13.4 In the event of a cancellation of an order by the customer, or goods accepted for return by the Company, the Company reserves the right to charge a handling fee of 10% on the value of the order cancelled or goods returned.

14. All goods supplied by the Company remain the property of the Company until such goods have been fully paid for.

15 The Customer shall be liable to the Company for all legal expenses (including collection fees) on the attorney own client scale incurred by the Company in the event of
(a) any default by the Customer or
(b) any litigation in regard to the validity and enforceability of this agreement. The Customer will also be liable for any collection or valuation fees incurred.

16. The Customer agrees that no indulgence whatsoever by the Company will affect the terms and conditions or any of the rights of the Company and such indulgence shall not constitute a waiver by the Company in respect of any of its rights herein. Under no circumstances will the Company be stopped from exercising any of its rights in terms of these conditions.

17.1 Any document will be deemed duly received by the Customer within
(i) 3 working days of prepaid registered mail to any of the Customer's business or postal addresses or the domicilium address of the customer or to the personal address of any director, member or owner of the Customer; or
(ii) within 24 hours of being faxed to any of the Customer's fax numbers or any director, member's or owner's fax numbers;
(iii) on being delivered by hand to the Customer or any director, member or owner of the Customer;
(iv) within 48 hours if sent by overnight courier; or
(v) within 24 hours of being telexed to the Customer's telex number.

17.2 The Customer chooses as its domicilium citandi et executandi the business address as per the dealer application or such other address agreed upon between the Company and the Customer.

17.3 The Customer undertakes to inform the Company in writing within 7 days of any change of Director, Member, Shareholder or Owner or address, or 14 days prior to selling or alienating the Customer business and failure to do so will constitute a material breach of this agreement.

18. The Customer agrees to the standard prices of the Company for any goods purchased or services rendered, as published in its ruling price list.

19. The invalidity of any part of these terms and conditions will not affect the validity of any other part, each clause in this agreement being severable from the rest.

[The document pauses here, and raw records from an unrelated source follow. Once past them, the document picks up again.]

(* ===== verification/TcpBindSample.v ===== *)
(** * WireGuard over TCP: concrete runs

    A dialed and an accepted connection with packets cut anywhere in the stream,
    the witnesses of the theorems, and two races. *)
From S2P Require Import Prelude GoStrings GoNet GoBytes TcpBind TcpBindProofs TcpBindOwned.
Open Scope Z_scope.

Definition SO_MARK : Z := 36.
Fixpoint run (es : list event) (w : World) : option World :=
  match es with [] => Some w | e :: es => w ← step SO_MARK e w; run es w end.
Fixpoint along (ok : event -> World -> Prop) (es : list event) (w : World) : Prop :=
  match es with [] => True | e :: es => ok e w /\ match step SO_MARK e w with Some w => along ok es w | None => True end end.
Lemma reach_run ok es w w' : reach SO_MARK ok w -> along ok es w -> run es w = Some w' -> reach SO_MARK ok w'.
Proof.
  revert w. induction es as [|e es IH]; intros w Hr Ha; cbn; [by intros [= <-]|]. destruct Ha as [He Ha].
  destruct (step SO_MARK e w) as [w1|] eqn:Hs; [|done]. apply IH; [|done]. by eapply reach_step.
Qed.
Definition ran (es : list event) : World := default new_world (run es new_world).

Lemma reach_ran ok es : along ok es new_world -> match run es new_world with Some _ => true | None => false end = true -> reach SO_MARK ok (ran es).
Proof. intros Ha Hr. apply (reach_run ok es new_world); [apply reach_new|done|]. unfold ran. by destruct (run es new_world). Qed.

Definition server : AddrPort := mkAddrPort [192; 0; 2; 1] 443.
Definition client : AddrPort := mkAddrPort [198; 51; 100; 7] 40000.
Definition listens : Z -> result Z := Ok.
(** The client dials, and sends two packets over its connection, which is the
    third object made; the mark is set in between. *)
Definition client_events : list event :=
  [EvOpen 0 listens; EvGetConn server; EvDialed 1 None None; EvSetMark 7 (fun _ => None); EvStore 2;
   EvSend 2 server [[1; 2; 3]; [4]] []].
Definition stream : list Z := [3; 0; 0; 0; 1; 2; 3; 1; 0; 0; 0; 4].
(** The server accepts, and the stream arrives in three pieces. *)
Definition server_events : list event :=
  [EvOpen 443 listens; EvAccept client None; EvStore 1; EvArrive 1 [3; 0]; EvArrive 1 [0; 0; 1; 2; 3; 1; 0; 0];
   EvReadHeader 1; EvReadBody 1; EvDeliver 1; EvArrive 1 [0; 4]; EvReadHeader 1; EvReadBody 1; EvDeliver 1].

Ltac walk := unfold along, orderly; repeat (split; [by split|destruct (step _ _ _) as [?w|]; [|done]]); done.
Lemma client_reach : reach SO_MARK orderly (ran client_events).
Proof. apply reach_ran; [unfold client_events; walk|vm_compute; reflexivity]. Qed.
Lemma server_reach : reach SO_MARK orderly (ran server_events).
Proof. apply reach_ran; [unfold server_events; walk|vm_compute; reflexivity]. Qed.

(** What the client wrote is what arrives at the server. *)
Definition client_conn : Sock := mkSock server true 0 [] 0 false stream.
Definition server_conn : Sock := mkSock client true 0 stream 12 false [].
Lemma client_sock : socks (ran client_events) !! 2%nat = Some client_conn.
Proof. vm_compute. reflexivity. Qed.
Lemma server_sock : socks (ran server_events) !! 1%nat = Some server_conn.
Proof. vm_compute. reflexivity. Qed.
Lemma server_reader : readers (ran server_events) !! 1%nat = Some (mkReader client (Some 0%nat) 4 PHeader).
Proof. vm_compute. reflexivity. Qed.
Lemma client_sent : attempted_by 2 (ran client_events) = [[1; 2; 3]; [4]].
Proof. vm_compute. reflexivity. Qed.

Lemma tcp_packets_intact_witness : delivered_by 1 (ran server_events) `prefix_of` [[1; 2; 3]; [4]] /\
  (forall q, delivered_on q (ran server_events) = received_on q (ran server_events) ++ waiting q (ran server_events)) /\
  delivered_by 1 (ran server_events) = [[1; 2; 3]; [4]].
Proof.
  pose proof (tcp_packets_intact SO_MARK SO_MARK orderly orderly (ran client_events) (ran server_events) 2 1 client_conn server_conn
    orderly_roomy orderly_roomy client_reach server_reach client_sock server_sock) as H. rewrite client_sent in H.
  destruct H as (Hp & Hq & He); [reflexivity| |].
  - repeat (apply Forall_cons; split; [split; [apply bytes_decide; reflexivity|vm_compute; reflexivity]|]). constructor.
  - split; [exact Hp|]. split; [exact Hq|]. exact (He eq_refl eq_refl eq_refl _ server_reader eq_refl ltac:(vm_compute; reflexivity)).
Defined.

(** Both connections are in their tables; after the bind is closed the one that
    the client was about to store is closed. *)
Definition closing_events : list event :=
  [EvOpen 0 listens; EvGetConn server; EvDialed 1 None None; EvAccept client None; EvStore 3; EvClose].
Lemma closing_reach : reach SO_MARK orderly (ran closing_events).
Proof. apply reach_ran; [unfold closing_events; walk|vm_compute; reflexivity]. Qed.

(** A mark set while a connection is on its way is not applied to it: the socket
    was marked before, and is not in the table yet. *)
Definition race_events : list event :=
  [EvOpen 0 listens; EvAccept client None; EvSetMark 7 (fun _ => None); EvStore 1].
Lemma mark_missed : fwmark (bind (ran race_events)) = 7 /\ loadConn (AddrPort_String client) (bind (ran race_events)) = Some 1%nat /\
  s_mark <$> socks (ran race_events) !! 1%nat = Some 0.
Proof. vm_compute. by split_and!. Qed.

(** A packet that is still in the channel can be received after [Close]. *)
Definition late_events : list event := server_events ++ [EvClose].
Lemma received_after_close : closed (bind (ran late_events)) = true /\
  match receive (Some 0%nat) false [replicate 8 0] (ran late_events) with
  | Some (_, Ok [(buf, size, ep)]) => take (Z.to_nat size) buf = [1; 2; 3] /\ ep = client
  | _ => False
  end /\
  match receive (Some 0%nat) true [replicate 8 0] (ran late_events) with Some (_, Err e) => e = ErrClosed | _ => False end.
Proof. vm_compute. by split_and!. Qed.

20. Any order is subject to cancellation by the Company due to force majeure from any cause beyond the control of the Company, including (without restricting this clause to these instances): inability to secure labour, power, materials or supplies, or by reason of an act of God, war, civil disturbance, riot, state of emergency, strike, lockout, or other labour disputes, fire, flood, drought or legislation.

21. If at any time any amount of money due by the customer to the company is overdue for payment, the company shall be entitled to suspend all deliveries to the Customer until all amounts are paid or, at the election of the Company, to cancel all outstanding orders in either of which events the Customer shall have no claim against the Company.

22. Prices are subject to change without prior notice.

23. Products are manufactured for standard commercial use, and are not intended for use in critical safety systems or nuclear facilities.